*What is required*
In the reply, include exactly the lines of the entries below from the first to the line with "string_of_list_ascii (strip_tags_go None", that line included.

(Stored data entries)
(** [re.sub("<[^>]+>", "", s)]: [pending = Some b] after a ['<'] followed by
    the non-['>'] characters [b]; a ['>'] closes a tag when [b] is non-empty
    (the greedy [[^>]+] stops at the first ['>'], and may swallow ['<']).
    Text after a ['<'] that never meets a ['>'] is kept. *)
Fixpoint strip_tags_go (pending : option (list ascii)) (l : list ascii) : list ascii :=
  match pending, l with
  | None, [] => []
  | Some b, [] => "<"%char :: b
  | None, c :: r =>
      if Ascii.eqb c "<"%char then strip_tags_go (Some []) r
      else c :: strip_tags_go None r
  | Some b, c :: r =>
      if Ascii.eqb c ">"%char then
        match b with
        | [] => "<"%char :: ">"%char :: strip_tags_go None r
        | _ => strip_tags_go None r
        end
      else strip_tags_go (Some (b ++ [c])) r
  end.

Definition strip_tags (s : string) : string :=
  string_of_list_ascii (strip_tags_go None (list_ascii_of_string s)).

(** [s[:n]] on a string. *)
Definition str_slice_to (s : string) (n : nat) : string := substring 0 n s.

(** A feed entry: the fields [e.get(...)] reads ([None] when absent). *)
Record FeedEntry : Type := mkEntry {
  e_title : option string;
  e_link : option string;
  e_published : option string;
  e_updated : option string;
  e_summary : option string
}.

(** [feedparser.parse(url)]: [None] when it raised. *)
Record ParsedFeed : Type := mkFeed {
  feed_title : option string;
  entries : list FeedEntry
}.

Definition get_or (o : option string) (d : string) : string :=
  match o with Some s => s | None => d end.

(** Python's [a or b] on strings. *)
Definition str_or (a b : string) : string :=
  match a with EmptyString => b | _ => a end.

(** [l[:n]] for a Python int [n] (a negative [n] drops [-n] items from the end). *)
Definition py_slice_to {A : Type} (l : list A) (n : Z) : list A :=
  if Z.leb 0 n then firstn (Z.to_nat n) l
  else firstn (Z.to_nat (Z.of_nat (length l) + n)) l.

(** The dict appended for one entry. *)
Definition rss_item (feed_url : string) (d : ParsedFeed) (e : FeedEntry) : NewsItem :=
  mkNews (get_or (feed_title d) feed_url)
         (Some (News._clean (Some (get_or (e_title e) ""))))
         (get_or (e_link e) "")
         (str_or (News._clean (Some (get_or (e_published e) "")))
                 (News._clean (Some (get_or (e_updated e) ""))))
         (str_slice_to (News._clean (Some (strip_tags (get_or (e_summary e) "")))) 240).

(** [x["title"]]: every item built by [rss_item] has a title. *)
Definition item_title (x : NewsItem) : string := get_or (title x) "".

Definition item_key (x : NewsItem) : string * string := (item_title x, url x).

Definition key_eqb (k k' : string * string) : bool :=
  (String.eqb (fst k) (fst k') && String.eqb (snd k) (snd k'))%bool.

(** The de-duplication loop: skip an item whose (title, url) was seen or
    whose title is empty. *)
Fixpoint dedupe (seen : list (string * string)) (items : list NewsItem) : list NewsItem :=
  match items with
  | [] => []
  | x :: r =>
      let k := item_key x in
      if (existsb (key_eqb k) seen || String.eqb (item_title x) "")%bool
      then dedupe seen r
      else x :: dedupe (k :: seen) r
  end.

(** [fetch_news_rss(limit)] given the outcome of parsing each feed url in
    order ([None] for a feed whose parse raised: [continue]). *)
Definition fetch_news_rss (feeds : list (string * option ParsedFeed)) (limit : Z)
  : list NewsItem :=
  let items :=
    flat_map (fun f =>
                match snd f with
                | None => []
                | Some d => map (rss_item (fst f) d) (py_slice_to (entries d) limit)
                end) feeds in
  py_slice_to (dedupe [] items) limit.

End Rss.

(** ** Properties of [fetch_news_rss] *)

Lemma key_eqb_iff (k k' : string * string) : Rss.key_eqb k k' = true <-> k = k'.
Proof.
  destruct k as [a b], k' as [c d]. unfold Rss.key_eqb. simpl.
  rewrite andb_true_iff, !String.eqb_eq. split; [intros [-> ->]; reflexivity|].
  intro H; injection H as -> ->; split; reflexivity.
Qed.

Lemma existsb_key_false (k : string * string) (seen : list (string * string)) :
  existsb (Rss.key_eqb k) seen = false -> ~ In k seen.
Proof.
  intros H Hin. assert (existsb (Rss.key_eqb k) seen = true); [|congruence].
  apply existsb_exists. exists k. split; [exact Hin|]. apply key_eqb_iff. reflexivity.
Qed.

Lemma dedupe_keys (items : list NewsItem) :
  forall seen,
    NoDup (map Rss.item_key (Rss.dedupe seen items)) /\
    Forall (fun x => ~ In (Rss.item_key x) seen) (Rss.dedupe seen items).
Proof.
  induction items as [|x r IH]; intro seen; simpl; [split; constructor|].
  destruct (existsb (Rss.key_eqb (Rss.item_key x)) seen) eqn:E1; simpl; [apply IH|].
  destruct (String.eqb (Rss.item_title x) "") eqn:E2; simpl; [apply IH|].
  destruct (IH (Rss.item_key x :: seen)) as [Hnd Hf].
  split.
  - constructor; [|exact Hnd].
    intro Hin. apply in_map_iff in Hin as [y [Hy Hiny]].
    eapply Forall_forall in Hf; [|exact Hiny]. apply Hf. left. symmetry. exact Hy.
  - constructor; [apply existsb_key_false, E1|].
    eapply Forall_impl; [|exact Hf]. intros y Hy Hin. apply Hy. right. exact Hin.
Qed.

*Response to the task*
(** [re.sub("<[^>]+>", "", s)]: [pending = Some b] after a ['<'] followed by
    the non-['>'] characters [b]; a ['>'] closes a tag when [b] is non-empty
    (the greedy [[^>]+] stops at the first ['>'], and may swallow ['<']).
    Text after a ['<'] that never meets a ['>'] is kept. *)
Fixpoint strip_tags_go (pending : option (list ascii)) (l : list ascii) : list ascii :=
  match pending, l with
  | None, [] => []
  | Some b, [] => "<"%char :: b
  | None, c :: r =>
      if Ascii.eqb c "<"%char then strip_tags_go (Some []) r
      else c :: strip_tags_go None r
  | Some b, c :: r =>
      if Ascii.eqb c ">"%char then
        match b with
        | [] => "<"%char :: ">"%char :: strip_tags_go None r
        | _ => strip_tags_go None r
        end
      else strip_tags_go (Some (b ++ [c])) r
  end.

Definition strip_tags (s : string) : string :=
  string_of_list_ascii (strip_tags_go None (list_ascii_of_string s)).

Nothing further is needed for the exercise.